The northern fur seal (Callorhinus ursinus) is an eared seal found along the north Pacific Ocean, the Bering Sea, and the Sea of Okhotsk.
Northern Fur Seal
Latin name: Callorhinus ursinus
Distinctive features: Short, downward-curved muzzle; distinct ears. Males are stocky, have a mane of coarse hair, and are medium-grey to black or reddish-brown; females are more modest in size and usually dark silver-grey.
Size: Females are much smaller than males: bulls may reach 2.1 m and 270 kg, cows, 1.5 m and 50 kg or more.
Diet: schooling and non-schooling fish, squid.
Predators: Sharks, stellar sea lions, and killer whales.
Population: An estimated 1.29 million northern fur seals (2014); this is a 50% decline since 1976. Northern Fur Seals are not hunted in Canada.
IUCN Status: Vulnerable; population status: decreasing
COSEWIC Status: Threatened
North Pacific Ocean, Bering Sea, and the Sea of Japan.
Bulls arrive at rookeries before females to set up and loudly defend territory.

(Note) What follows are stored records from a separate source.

Lemma shared_feature_raises_witness :
  (forall df schema fs,
      column_body Sample.features_shared (of_group "applprev" Sample.features_shared)
        df schema "credtype_587L" fs = Raise ValueError) /\
  exists e,
    write_data_props Sample.env_shared (fun x => x) Sample.dfs_props "old" = Raise e.
Proof.
  destruct (shared_feature_raises Sample.env_shared Sample.features_shared
              "applprev" "credtype_587L") as [H1 H2].
  - left. reflexivity.
  - vm_compute. repeat constructor.
  - split; [exact H1|].
    apply (H2 DfsProps (fun x => x) Sample.dfs_props "old"
              ["applprev_1_*"; "applprev_2"] "applprev_1_*" Sample.applprev_1_0).
    + reflexivity.
    + left. reflexivity.
    + left. reflexivity.
    + vm_compute. reflexivity.
    + right. right. left. reflexivity.
Defined.

Lemma test_paths_must_sort_witness :
  (forall F SG st st',
      file_body Sample.env_unsortable F SG "applprev_1_*" st <> Ok st') /\
  exists e,
    write_data_props Sample.env_unsortable (fun x => x) Sample.dfs_props "old" = Raise e.
Proof.
  destruct (test_paths_must_sort Sample.env_unsortable "applprev_1_*" ValueError)
    as [_ [H1 [_ H2]]].
  - vm_compute. reflexivity.
  - split; [exact H1|].
    apply (H2 DfsProps (fun x => x) Sample.dfs_props "old" "applprev"
              ["applprev_1_*"; "applprev_2"]).
    + left. reflexivity.
    + left. reflexivity.
Defined.

Lemma columns_cat_final_witness :
  exists F,
    read_features Sample.env (features_path Sample.env "old") = Ok F /\
    forall name props, In (name, props) Sample.out ->
    forall p, In p (SourceGroupProps.paths props) ->
    exists df,
      sample Sample.env p = Ok df /\
      forall col, In col (polars.columns df) ->
                  flagged_dummy (of_group name F) col ->
                  (forall p2 df2, In p2 (SourceGroupProps.paths props) -> p2 <> p ->
                                  sample Sample.env p2 = Ok df2 ->
                                  ~ In col (polars.columns df2)) ->
      exists series vals,
        polars.getitem df col = Ok series /\
        dict.get col (SourceGroupProps.columns_cat props) = Some vals /\
        domain_of series vals.
Proof.
  apply (columns_cat_final Sample.env (fun x => x) Sample.dfs_props "old"
           Sample.out ("/features/dfs_props_old.pkl", Sample.out)).
  vm_compute. reflexivity.
Defined.

Lemma sample_processable (p : string) :
  In p ["applprev_1_*"; "applprev_2"; "base"] -> processable Sample.env p.
Proof.
  intros [<-|[<-|[<-|[]]]]; unfold processable.
  - exists "/data/parquet_files/train/train_applprev_1_0.parquet",
      ["/data/parquet_files/train/train_applprev_1_1.parquet"],
      Sample.applprev_1_0,
      ["/data/parquet_files/test/test_applprev_1_0.parquet"].
    repeat split; try (vm_compute; reflexivity).
    intros col Hc. right. right. intros ->. simpl in Hc. intuition discriminate.
  - exists "/data/parquet_files/train/train_applprev_2.parquet", [],
      Sample.applprev_2, [].
    repeat split; try (vm_compute; reflexivity).
    intros col Hc. right. right. intros ->. simpl in Hc. intuition discriminate.
  - exists "/data/parquet_files/train/train_base.parquet", [],
      Sample.base, ["/data/parquet_files/test/test_base.parquet"].
    repeat split; try (vm_compute; reflexivity).
    intros col Hc. right. right. intros ->. simpl in Hc. intuition discriminate.
Defined.

Lemma write_data_props_returns_witness :
  exists out,
    write_data_props Sample.env (fun x => x) Sample.dfs_props "old"
    = Ok (out, (pickle_path Sample.env "old", out)).
Proof.
  apply (write_data_props_returns Sample.env (fun x => x) Sample.dfs_props "old"
           Sample.features).
  - reflexivity.
  - vm_compute. repeat constructor; simpl; intuition discriminate.
  - intros name file_names p Hg Hp. apply sample_processable.
    destruct Hg as [E|[E|[]]]; injection E as <- <-; simpl in Hp; simpl; tauto.
Defined.
(** * dom5: traversal, querying and mutation of parse5 trees

    A shallow embedding of the dom5 sources (dom5.js, dom5.ts,
    src/iteration.ts, src/walking.ts).  A parse5 tree is a graph of mutable
    JavaScript objects linked by [childNodes] arrays and [parentNode]
    back-references, so it is modelled as a store of node records addressed
    by object identity; every function of the sources becomes a function on
    that store. *)

From Stdlib Require Import ZArith Lia Ascii.
From stdpp Require Import base list strings.

Local Open Scope Z_scope.
Local Open Scope nat_scope.

#[local] Set Warnings "-register-all".

(** ** Node objects and the object store *)

(** Object identity: the position of the object in the store, in
    allocation order. *)
Abbreviation id := nat.

(** What a field that refers to an object may hold: nothing (the field
    is absent, or [undefined]), [null], or an object.  iteration.ts and
    walking.ts type a missing [parentNode] as [undefined]; the constructors
    and the mutations of dom5.ts write [null]. *)
Inductive ref :=
| Undefined
| Null
| Obj (n : id).

#[global] Instance ref_eq_dec : EqDecision ref.
Proof. solve_decision. Defined.

(** [if (r)]: the object of a reference that is truthy. *)
Definition truthy (r : ref) : option id :=
  match r with
  | Obj n => Some n
  | Undefined | Null => None
  end.
Definition iret {A} (a : A) : Interp A := λ _ s, Some (Ok a, s).

Definition iraise {A} (x : exn) : Interp A := λ _ s, Some (Raise x, s).

Definition ibind {A B} (c : Interp A) (k : A → Interp B) : Interp B :=
  λ e s,
    match c e s with
    | None => None
    | Some (Ok a, s') => k a e s'
    | Some (Raise x, s') => Some (Raise x, s')
    end.

(** [try: c] with a bare [except: h]. *)
Definition icatch {A} (c h : Interp A) : Interp A := λ e s,
  match c e s with
  | None => None
  | Some (Ok a, s') => Some (Ok a, s')
  | Some (Raise _, s') => h e s'
  end.

(** [c] followed by [fin], whether or not [c] raised. *)
Definition ifinally {A} (c : Interp A) (fin : Interp unit) : Interp A :=
  λ e s,
    match c e s with
    | None => None
    | Some (r, s') =>
        match fin e s' with
        | None => None
        | Some (Ok _, s'') => Some (r, s'')
        | Some (Raise x, s'') => Some (Raise x, s'')
        end
    end.

Definition lift {A} (c : Py A) : Interp A := λ e s,
  let '(r, s') := c e (i_state s) in
  Some (r, {| i_globals := i_globals s; i_state := s' |}).

Definition bind_name (id : string) (v : value) : Interp unit := λ _ s,
  Some (Ok tt, {| i_globals := (id, v) :: i_globals s;
                  i_state := i_state s |}).

(** Module globals first, then the builtins; [open] is the one builtin
    of the model. *)
Definition load_name (id : string) : Interp value := λ _ s,
  match List.find (λ b, String.eqb (fst b) id) (i_globals s) with
  | Some b => Some (Ok (snd b), s)
  | None =>
      if String.eqb id "open" then Some (Ok VOpen, s)
      else Some (Raise (NameError id), s)
  end.

Fixpoint imap {A B} (f : A → Interp B) (l : list A) : Interp (list B) :=
  match l with
  | [] => iret []
  | a :: l' => ibind (f a) (λ b, ibind (imap f l') (λ bs, iret (b :: bs)))
  end.

Fixpoint iseq {A} (run : A → Interp unit) (l : list A) : Interp unit :=
  match l with
  | [] => iret tt
  | a :: l' => ibind (run a) (λ _, iseq run l')
  end.

Definition truthy (v : value) : bool :=
  match v with
  | VNone | VStr [] | VList [] | VDict [] => false
  | _ => true
  end.
Lemma update_dissipates_witness :
  let this :=
    runningEngine (mkConfig 0 0.02 0.8 1 12 800) (vec 400 470) (vec 0 100) in
  let v' := velocity (PhysicsEngine.ballState
                        (fst (PhysicsEngine.update 0.01 this
                                (constantRandom 0.25)))) in
  PhysicsEngine.isRunning this = true /\
  0 <= 0.02 * Rmin 0.01 0.016 <= 1 /\
  (Vector2D.magnitude v' <= Vector2D.magnitude (vec 0 100)
   \/ (Rabs (Vector2D.x v') < 35 /\ Rabs (Vector2D.y v') < 35)).
Proof.
  cbv zeta. split; [reflexivity|].
  assert (Hf : 0 <= 0.02 * Rmin 0.01 0.016 <= 1)
    by (rewrite Rmin_unclamped by lra; lra).
  split; [exact Hf|].
  apply (update_dissipates 0.01
           (runningEngine (mkConfig 0 0.02 0.8 1 12 800) (vec 400 470)
              (vec 0 100))
           (constantRandom 0.25) (vec 400 300) 200 0).
  - reflexivity.
  - reflexivity.
  - reflexivity.
  - exact Hf.
  - cbn. lra.
  - cbn. lra.
  - reflexivity.
  - lra.
  - apply constantRandom_unit. lra.
Defined.
(** The output of a category function after a value and a menu choice
    1 to 4 have been read. *)
Lemma category_function_output
    (c : nat) (F : UnitConverter -> console istream -> console istream)
    (prompt : string) io (v : double) (s1 s2 : istream) (choice : Z)
    (name : string) (f : double -> double) :
  category_functions !! c = Some F ->
  category_prompts !! c = Some prompt ->
  extract_double (cin io) indeterminate_double = (v, s1) ->
  fail s1 = false ->
  extract_int s1 indeterminate_int = (choice, s2) ->
  (1 <= choice <= 4)%Z ->
  spec_table !! (4 * c + Z.to_nat (choice - 1))%nat = Some (name, f) ->
  F UnitConverter_new io
  = MkConsole s2
      (written io ++ cout_text prompt
       :: menu_lines (take 4 (drop (4 * c) registered_names))
       ++ match validation name v with
          | Some e => [cerr_text "Error: "; cerr_text (what e); cerr_text nl]
          | None => [cout_text "Converted value: "; cout_fixed;
                     cout_setprecision 2; cout_double (f (clamp v));
                     cout_text nl]
          end).
Proof.
  intros HF Hp Hv Hok Hchoice Hrange Hentry.
  pose proof (category_function_table c F prompt UnitConverter_new io HF Hp)
    as H.
  cbn zeta in H. rewrite Hv, Hok, Hchoice in H. rewrite H. clear H.
  assert (Hc : (c < 4)%nat).
  { apply lookup_lt_Some in HF. exact HF. }
  replace ((1 <=? choice)%Z && (choice <=? 4)%Z) with true
    by (symmetry; apply andb_true_intro; split; apply Z.leb_le; lia).
  rewrite (menu_names c (Z.to_nat (choice - 1)) name f Hc ltac:(lia) Hentry).
  rewrite convert_result. unfold dispatch.
  rewrite (registry_lookup name f)
    by (apply list_elem_of_lookup; eexists; exact Hentry).
  destruct (validation name v); reflexivity.
Qed.
(** A DataType node whose definition attribute holds no value gets no
    [Definition] child: its children are the display name, the
    description if there is one, and the references. *)
Theorem datatype_without_definition (self : Exporter) (obj : Node) :
  read_DataTypeDefinition obj = None →
  ∃ obj_el,
    children (etree (add_etree_datatype env self obj)) = children (etree self) ++ [obj_el]
    ∧ tag obj_el = "UADataType"
    ∧ ∀ c, c ∈ children obj_el → tag c ≠ "Definition".
Proof.
  intros Hdef. unfold add_etree_datatype. rewrite Hdef, add_ref_els_eq. cbn [etree].
  eexists. rewrite children_append. split; [reflexivity|].
  rewrite !tag_append, !children_append.
  destruct (add_node_common_shape self "UADataType" obj) as (a & kids & -> & _ & _ & _ & ->).
  split; [done|]. cbn [children]. intros c Hc.
  apply elem_of_cons in Hc as [->|Hc]; [done|].
  apply elem_of_app in Hc as [Hc|Hc].
  - destruct (read_description obj) as [[[t|]]|]; try by apply elem_of_nil in Hc.
    destruct (decide _); [by apply elem_of_nil in Hc|].
    by apply list_elem_of_singleton in Hc as ->.
  - by apply list_elem_of_singleton in Hc as ->.
Qed.

End facts.

Lemma known_reference_type_by_name_witness :
  ∃ refs_el ref_el,
    (_add_ref_els Example.env Example.exporter_2_to_1 (Element_new "UAVariable")
       (NodeSet.node ExampleMore.speed)).1 = append (Element_new "UAVariable") refs_el
    ∧ children refs_el !! 0 = Some ref_el
    ∧ dict_get (attrib ref_el) "ReferenceType" = Some "HasTypeDefinition"
    ∧ (_add_ref_els Example.env Example.exporter_2_to_1 (Element_new "UAVariable")
         (NodeSet.node ExampleMore.speed)).2 !! ua_NodeId 40 = Some "HasTypeDefinition".
Proof.
  apply (known_reference_type_by_name Example.env Example.exporter_2_to_1
           (Element_new "UAVariable") (NodeSet.node ExampleMore.speed) 0
           (mkRef (ua_NodeId 40) true (ua_NodeId 63)) "HasTypeDefinition"); reflexivity.
Defined.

Cows generally give birth the day after arrival; they will mate again within a week. Mothers will leave their pups about 8 days after birth for their first foraging trip. These trips may last up to a week and take place regularly until the pup is finished nursing, at about four months.
At that point, the pup leaves the shore and does not haul out again for two or three years, until they return to the island of their birth.